For the small-government hardliners in the tea party, the only palatable way to increase the debt ceiling is to implement the Cut, Cap and Balance Amendment. And tea party-favorite Sen. Jim DeMint, R-S.C. agrees.
In an op-ed for USA Today, DeMint says the amendment is the “only way we can guarantee that Washington will stop spending more than it’s taking in and avert the coming debt crisis.”
Cut, Cap and Balance does what it says. It allows for an increase in the debt limit on three conditions: the budget must be cut next year; there must be a spending cap over the next decade at historical averages; and there must be a constitutional amendment sent to the states to force Washington to balance the budget.
The proposal may pass in the House this week, but would certainly be dead on arrival in the Senate. Still, bringing the amendment to the floor may pave the way for House Republicans to eventually support a Plan B, most likely one being crafted by Senate Majority Leader Harry Reid, D-Nev., and Senate Minority Leader Mitch McConnell, R-Ky.
DeMint, however, says that President Obama's proposal and the Reid-McConnell plan, which would give the president more power to raise the debt ceiling on his own, are both unacceptable.

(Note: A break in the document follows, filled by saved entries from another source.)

(** * RMS.Routines.Image: image correction routines

    A shallow embedding of [RMS/Routines/Image.py] and the properties of its
    deinterlacing, blending, flat-field, level and gamma routines.

    Arrays are two-dimensional numpy arrays: a storage type, a column count
    and the list of rows.  Integer samples are [Z] with the wrap-around of the
    storage type written out.  A float64 sample is NaN, an infinity, or a
    rational; every arithmetic operation rounds its exact result to binary64
    (53 significant bits, nearest, ties to even, gradual underflow, overflow
    to infinity).  Python exceptions are the [Raise] branch of [result]. *)

From Stdlib Require Import ZArith QArith Qround Qminmax Qpower Sorted Lia Lqa.
From Stdlib Require Floats Uint63.
From stdpp Require Import base tactics numbers option list.

Local Open Scope Z_scope.

(** ** Exceptions *)

Inductive exn :=
  IndexError | ValueError | TypeError | ZeroDivisionError | OverflowError.

Inductive result (A : Type) : Type :=
| Ok (a : A)
| Raise (e : exn).
Arguments Ok {A} a.
Arguments Raise {A} e.

#[global] Instance result_bind : MBind result := fun A B k m =>
  match m with
  | Ok a => k a
  | Raise e => Raise e
  end.

(** ** Integer storage types

    The storage types the routines meet on 8- and 16-bit frames.  The set is
    closed under the promotions that [blendLighten] triggers
    ([int16] with [uint16] gives [int32]). *)

Inductive Dtype := uint8 | int8 | uint16 | int16 | int32.

#[global] Instance Dtype_eq_dec : EqDecision Dtype.
Proof. solve_decision. Defined.

Definition bits (dt : Dtype) : Z :=
  match dt with
  | uint8 | int8 => 8
  | uint16 | int16 => 16
  | int32 => 32
  end.

Definition signed (dt : Dtype) : bool :=
  match dt with
  | uint8 | uint16 => false
  | int8 | int16 | int32 => true
  end.

(** [np.iinfo(dt).min] and [np.iinfo(dt).max]. *)
Definition iinfo_min (dt : Dtype) : Z :=
  if signed dt then - 2 ^ (bits dt - 1) else 0.

Definition iinfo_max (dt : Dtype) : Z :=
  if signed dt then 2 ^ (bits dt - 1) - 1 else 2 ^ bits dt - 1.

Definition in_range (dt : Dtype) (v : Z) : Prop :=
  iinfo_min dt <= v <= iinfo_max dt.

(** Integer-to-integer conversion keeps the low bits (two's complement). *)
Definition wrap (dt : Dtype) (v : Z) : Z :=
  if signed dt
  then (v + 2 ^ (bits dt - 1)) mod 2 ^ bits dt - 2 ^ (bits dt - 1)
  else v mod 2 ^ bits dt.

(** [np.result_type] of two array operands. *)
Definition promote (a b : Dtype) : Dtype :=
  match a, b with
  | uint8, uint8 => uint8
  | int8, int8 => int8
  | uint8, int8 | int8, uint8 => int16
  | uint8, uint16 | uint16, uint8 | uint16, uint16 => uint16
  | uint8, int16 | int16, uint8 | int8, int16 | int16, int8 | int16, int16 => int16
  | _, _ => int32
  end.
(* ===== verification/Hostname.v ===== *)
(** * Host names

    [sanitize_hostname] of [src/src/services/utils.rs], used by the
    configuration parser and by the DHCP server for names sent by clients. *)

From Stdlib Require Import ZArith Lia.
From stdpp Require Import base list strings.
From S2P Require Import Prelude.

#[local] Open Scope Z_scope.

Definition LOCAL_DOMAIN : str := lit "lan".
Definition MDNS_DOMAIN : str := lit "local".
Definition ROUTER_HOSTNAME : str := lit "router".

(** Names learned by the DHCP server and the LAN manager, for the DNS
    forwarder ([services::ipc::LocalHostEvent]). *)
Inductive LocalHostEvent :=
| HostRegister (name : str) (ip : Z)
| HostDeregister (name : str).

Definition DOT : char := 46.
Definition DASH : char := 45.

Definition hostname_char (c : char) : bool :=
  is_ascii_alphanumeric c || bool_decide (c = DASH).

(** [sanitize_hostname]: the first label of [raw], trimmed, in lower case. *)
Definition sanitize_hostname (raw : str) : option str :=
  let label := trim (take_until DOT raw) in
  if bool_decide (label = []) || bool_decide (str_len label > 63) then None
  else if bool_decide (head label = Some DASH)
          || bool_decide (last label = Some DASH) then None
  else if negb (forallb hostname_char label) then None
  else Some (to_ascii_lowercase label).

(** An RFC 1123 label in lower case. *)
Definition lower_label_char (c : char) : bool :=
  is_ascii_digit c || is_ascii_lowercase c || bool_decide (c = DASH).
Definition valid_label (s : str) : Prop :=
  s ≠ [] ∧ (length s ≤ 63)%nat ∧ head s ≠ Some DASH ∧ last s ≠ Some DASH ∧
  Forall (λ c, lower_label_char c = true) s.

(** ** Characters of a label *)

Lemma hostname_char_lower c :
  hostname_char c = true → lower_label_char (char_to_ascii_lowercase c) = true.
Proof.
  unfold hostname_char, lower_label_char, char_to_ascii_lowercase,
    is_ascii_alphanumeric, is_ascii_digit, is_ascii_uppercase,
    is_ascii_lowercase, DASH.
  repeat case_bool_decide; simpl; done || lia.
Qed.

Lemma lower_label_char_range c : lower_label_char c = true → 45 ≤ c ≤ 122 ∧ c ≠ 46.
Proof.
  unfold lower_label_char, is_ascii_digit, is_ascii_lowercase, DASH.
  repeat case_bool_decide; simpl; done || lia.
Qed.

Lemma lower_label_char_facts c :
  lower_label_char c = true →
  hostname_char c = true ∧ char_to_ascii_lowercase c = c ∧
  is_whitespace c = false ∧ char_len c = 1.
Proof.
  intros H. pose proof (lower_label_char_range c H) as Hr.
  assert (forallb (λ c, implb (lower_label_char c)
    (hostname_char c && bool_decide (char_to_ascii_lowercase c = c)
     && negb (is_whitespace c) && bool_decide (char_len c = 1))) (seqZ 45 78) = true)
    as Hall by (vm_compute; reflexivity).
  assert (In c (seqZ 45 78)) as Hin by (apply list_elem_of_In, elem_of_seqZ; lia).
  rewrite forallb_forall in Hall. specialize (Hall c Hin).
  rewrite H in Hall. cbn [implb] in Hall.
  rewrite !andb_true_iff, !bool_decide_eq_true, negb_true_iff in Hall. tauto.
Qed.

Lemma char_len_hostname c : hostname_char c = true → char_len c = 1.
Proof.
  unfold hostname_char, is_ascii_alphanumeric, is_ascii_digit,
    is_ascii_uppercase, is_ascii_lowercase, char_len, DASH.
  repeat case_bool_decide; simpl; try done; rewrite ?decide_True by lia; done.
Qed.

Lemma lowercase_dash c :
  hostname_char c = true → char_to_ascii_lowercase c = DASH → c = DASH.
Proof.
  unfold char_to_ascii_lowercase, is_ascii_uppercase, DASH.
  intros _. case_bool_decide; lia.
Qed.

(** ** Whole labels *)

Lemma str_len_label s :
  Forall (λ c, hostname_char c = true) s → str_len s = Z.of_nat (length s).
Proof.
  induction 1 as [|c s Hc Hs IH]; simpl; [done |].
  change (char_len c + str_len s = Z.of_nat (S (length s))).
  rewrite char_len_hostname, IH by done. lia.
Qed.

Lemma forallb_Forall {A} (f : A → bool) l :
  forallb f l = true ↔ Forall (λ x, f x = true) l.
Proof. rewrite forallb_forall, Forall_forall. by setoid_rewrite list_elem_of_In. Qed.

Lemma take_until_none c s : c ∉ s → take_until c s = s.
Proof.
  induction s as [|x s IH]; simpl; [done |].
  intros [Hx Hs]%not_elem_of_cons. rewrite decide_False by congruence.
  by rewrite IH.
Qed.

Lemma sanitize_hostname_label raw name :
  sanitize_hostname raw = Some name → valid_label name.
Proof.
  unfold sanitize_hostname. set (label := trim (take_until DOT raw)).
  destruct (_ || _) eqn:E1; [done |].
  destruct (bool_decide (head label = _) || _) eqn:E2; [done |].
  destruct (forallb hostname_char label) eqn:E3; [|done]. intros [= <-].
  apply orb_false_iff in E1 as [H1%bool_decide_eq_false H2%bool_decide_eq_false].
  apply orb_false_iff in E2 as [H3%bool_decide_eq_false H4%bool_decide_eq_false].
  apply forallb_Forall in E3. rewrite str_len_label in H2 by done.
  unfold valid_label, to_ascii_lowercase. rewrite length_map. split_and!.
  - by destruct label.
  - lia.
  - destruct label as [|c l]; [done |]. simpl in *. intros [= Hc].
    apply Forall_cons in E3 as [Hh _]. apply lowercase_dash in Hc; congruence.
  - change (map char_to_ascii_lowercase label) with (char_to_ascii_lowercase <$> label).
    rewrite fmap_last. destruct (last label) as [c|] eqn:El; [|done]. simpl.
    intros [= Hc]. apply last_Some in El as [l' ->].
    apply Forall_app in E3 as [_ Hl]. inversion_clear Hl.
    apply lowercase_dash in Hc; congruence.
  - apply Forall_fmap. eapply Forall_impl; [done |]. apply hostname_char_lower.
Qed.

(** A valid label is returned unchanged: sanitising is idempotent. *)
Lemma sanitize_hostname_valid s : valid_label s → sanitize_hostname s = Some s.
Proof.
  intros (Hne & Hlen & Hh & Hl & Hall).
  assert (Forall (λ c, hostname_char c = true) s) as Hhc.
  { eapply Forall_impl; [exact Hall |]. intros c Hc. apply (lower_label_char_facts c Hc). }
  assert (Forall (λ c, is_whitespace c = false) s) as Hws.
  { eapply Forall_impl; [exact Hall |]. intros c Hc. apply (lower_label_char_facts c Hc). }
  unfold sanitize_hostname. rewrite take_until_none.
  2:{ intros Hin. rewrite Forall_forall in Hall.
      apply Hall, lower_label_char_range in Hin. unfold DOT in *. lia. }
  unfold trim, trim_end, trim_start. rewrite (drop_while_none _ s) by done.
  rewrite drop_while_none by by apply Forall_reverse.
  rewrite reverse_involutive.
  rewrite str_len_label by done.
  rewrite !bool_decide_false by (lia || done). simpl.
  rewrite (proj2 (forallb_Forall _ _)) by done. simpl. f_equal.
  unfold to_ascii_lowercase. clear -Hall. induction Hall as [|c s Hc _ IH]; [done |].
  simpl. rewrite IH. f_equal. apply (lower_label_char_facts c Hc).
Qed.

Lemma valid_label_no_dot s : valid_label s → DOT ∉ s.
Proof.
  intros (_ & _ & _ & _ & Hall) Hin. rewrite Forall_forall in Hall.
  apply Hall, lower_label_char_range in Hin. unfold DOT in *. lia.
Qed.

(** [sanitize_hostname] only ever produces RFC 1123 labels (non-empty, at
    most 63 characters, lower-case letters, digits and inner dashes), and it
    is a projection: exactly the labels are its fixed points. *)
Theorem sanitize_hostname_spec raw name :
  (sanitize_hostname raw = Some name →
   valid_label name ∧ sanitize_hostname name = Some name) ∧
  (valid_label raw ↔ sanitize_hostname raw = Some raw).
Proof.
  split; [intros H | split].
  - apply sanitize_hostname_label in H. auto using sanitize_hostname_valid.
  - apply sanitize_hostname_valid.
  - apply sanitize_hostname_label.
Qed.
Lemma nibbles v l :
  is_u 4 v → is_u 4 l → let x := Z.lor (Z.shiftl v 4) l mod 256 in
  Z.shiftr x 4 = v ∧ Z.land x 15 = l.
Proof.
  intros Hv Hl. cbv zeta. assert (forallb (λ v, forallb (λ l,
    let x := Z.lor (Z.shiftl v 4) l mod 256 in
    bool_decide (Z.shiftr x 4 = v) && bool_decide (Z.land x 15 = l)) (seqZ 0 16)) (seqZ 0 16)
    = true) as H by (vm_compute; reflexivity).
  unfold is_u in Hv, Hl. rewrite forallb_forall in H.
  specialize (H v ltac:(apply list_elem_of_In, elem_of_seqZ; lia)).
  rewrite forallb_forall in H. specialize (H l ltac:(apply list_elem_of_In, elem_of_seqZ; lia)).
  by apply andb_true_iff in H as [H1%bool_decide_eq_true H2%bool_decide_eq_true].
Qed.

Lemma read_write_ip h b rest : ip_wf h → read_ip (write_ip h b ++ rest) = h.
Proof.
  destruct h as [v l t ttl pr ck s d]. unfold ip_wf.
  cbn [ih_version ih_header_length ih_total_length ih_ttl ih_protocol ih_checksum ih_source
       ih_destination]. intros (Hv & Hl & Ht & Htt & Hp & Hc & Hs & Hd).
  destruct (nibbles v l Hv Hl) as [N1 N2].
  unfold read_ip, write_ip, ip_at, be16, byte, ip_bytes.
  cbn [ih_version ih_header_length ih_total_length ih_ttl ih_protocol ih_checksum ih_source
       ih_destination app nth Nat.add].
  by rewrite N1, N2, !hi_lo_id, !mod_u8, !octet_mod, !ipv4_octets by done.
Qed.

Lemma read_write_udp h b rest : udp_wf h → read_udp (write_udp h b ++ rest) = h.
Proof.
  destruct h as [s d l]. intros (Hs & Hd & Hl). cbn [uh_source uh_destination uh_length] in *.
  unfold read_udp, write_udp, be16, byte.
  cbn [uh_source uh_destination uh_length app nth Nat.add].
  by rewrite !hi_lo_id by done.
Qed.

(** Reading a header looks at its own bytes only. *)
Lemma nth_take_app (n i : nat) (b p : list Z) :
  (i < n)%nat → (n ≤ length b)%nat → nth i (take n b ++ p) 0 = nth i b 0.
Proof.
  intros Hi Hn. rewrite app_nth1 by (rewrite length_take; lia).
  rewrite <-(take_drop n b) at 2. rewrite app_nth1; [done |]. rewrite length_take. lia.
Qed.

Lemma be16_u16 b i : is_u16 (be16 b i).
Proof.
  unfold be16, u16_from_be_bytes. pose proof (byte_u8 b i). pose proof (byte_u8 b (S i)).
  apply is_u_lor; [lia | |unfold is_u in *; lia].
  unfold is_u in *. rewrite Z.shiftl_mul_pow2 by lia. lia.
Qed.

Lemma ip_at_u32 b i : is_u32 (ip_at b i).
Proof. unfold ip_at. apply ipv4_u32; apply byte_range. Qed.
(** [open_log_file] when it opens the file. *)
Lemma open_log_file_eq env s :
  le_dir_exists env = true → le_open_ok env = true →
  unlink_symlink ACTIVE (ls_files s) !! ACTIVE ≠ Some Directory →
  let l := ls_logger s in
  let fs := unlink_symlink ACTIVE (ls_files s) in
  let c := file_content fs ACTIVE in
  ∃ k, let c' := if lg_log_file l then c else c ++ concat (take k (ls_ring s)) in
    open_log_file env s =
      mkLogState (ls_ring s)
        (mkLogger true (capped_max env (lg_max_size_bytes l)) (lg_level l)
           (Z.min (str_len c') U64_MAX) (lg_last_rotation_date l) false)
        (<[ACTIVE := RegularFile c']> fs) ∧
    ((∀ j, le_flush_ok env j = true) → k = length (ls_ring s)).
Proof.
  intros Hd Ho Hf l fs c. unfold open_log_file. rewrite Hd, Ho. fold l fs.
  rewrite (bool_decide_false (fs !! ACTIVE = Some Directory)) by done. cbn [negb andb].
  rewrite file_content_insert. fold c.
  assert (∀ b size l', lg_max_size_bytes l' = capped_max env (lg_max_size_bytes l) →
    lg_log_file l' = lg_log_file l → lg_level l' = lg_level l →
    lg_last_rotation_date l' = lg_last_rotation_date l →
    set_disabled false (set_log_file b (set_current_size size l')) =
    mkLogger b (capped_max env (lg_max_size_bytes l)) (lg_level l) size (lg_last_rotation_date l) false)
    as Hset by (intros b size [] ? ? ? ?; simpl in *; by subst).
  set (l' := match le_total env with Some _ => _ | None => l end).
  assert (lg_max_size_bytes l' = capped_max env (lg_max_size_bytes l) ∧ lg_log_file l' = lg_log_file l
    ∧ lg_level l' = lg_level l ∧ lg_last_rotation_date l' = lg_last_rotation_date l) as (E1 & E2 & E3 & E4).
  { unfold l', capped_max. destruct (le_total env) as [total|]; [|done].
    by destruct (bool_decide (0 < total) && bool_decide (total ≤ lg_max_size_bytes l)). }
  rewrite E2. destruct (lg_log_file l); cbn [negb].
  - exists (length (ls_ring s)). by rewrite (Hset true _ l' E1 E2 E3 E4).
  - destruct (flush_ring_spec env 0 (ls_ring s) c fs) as (k & -> & Hk). exists k.
    by rewrite (Hset true _ l' E1 E2 E3 E4).
Qed.

Lemma open_log_file_inv env s :
  lg_max_size_bytes (ls_logger s) ≤ U64_MAX → (length (ls_ring s) ≤ MAX_RING_BUFFER_LINES)%nat →
  logger_inv (open_log_file env s).
Proof.
  intros Hm Hr.
  destruct (le_dir_exists env) eqn:Hd; [|unfold open_log_file; rewrite Hd; by split].
  destruct (le_open_ok env && negb (bool_decide (unlink_symlink ACTIVE (ls_files s) !! ACTIVE = Some Directory)))
    eqn:Ho.
  - apply andb_true_iff in Ho as [Ho Hf%negb_true_iff%bool_decide_eq_false].
    destruct (open_log_file_eq env s Hd Ho Hf) as (k & -> & _). split; simpl.
    + intros _. eexists. split; [by rewrite lookup_insert_eq | done].
    + by apply capped_max_bound.
    + done.
  - unfold open_log_file. rewrite Hd, Ho. split; simpl; [done | | done].
    pose proof (capped_max_bound env _ Hm) as Hc. unfold capped_max in Hc.
    destruct (le_total env) as [total|]; [|done].
    by destruct (bool_decide (0 < total) && bool_decide (total ≤ _)).
Qed.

“The 'big deal' that President Obama is seeking never balances the budget; it simply makes the debt bigger,” he writes. “It actually spends $6 trillion in new debt over the next decade and contains no long-term spending reforms. Worse, the new 'fallback plan' being discussed by Senate leaders gives the president a blank-check debt limit increase with the fig leaf of another commission that will be ignored like the last one.”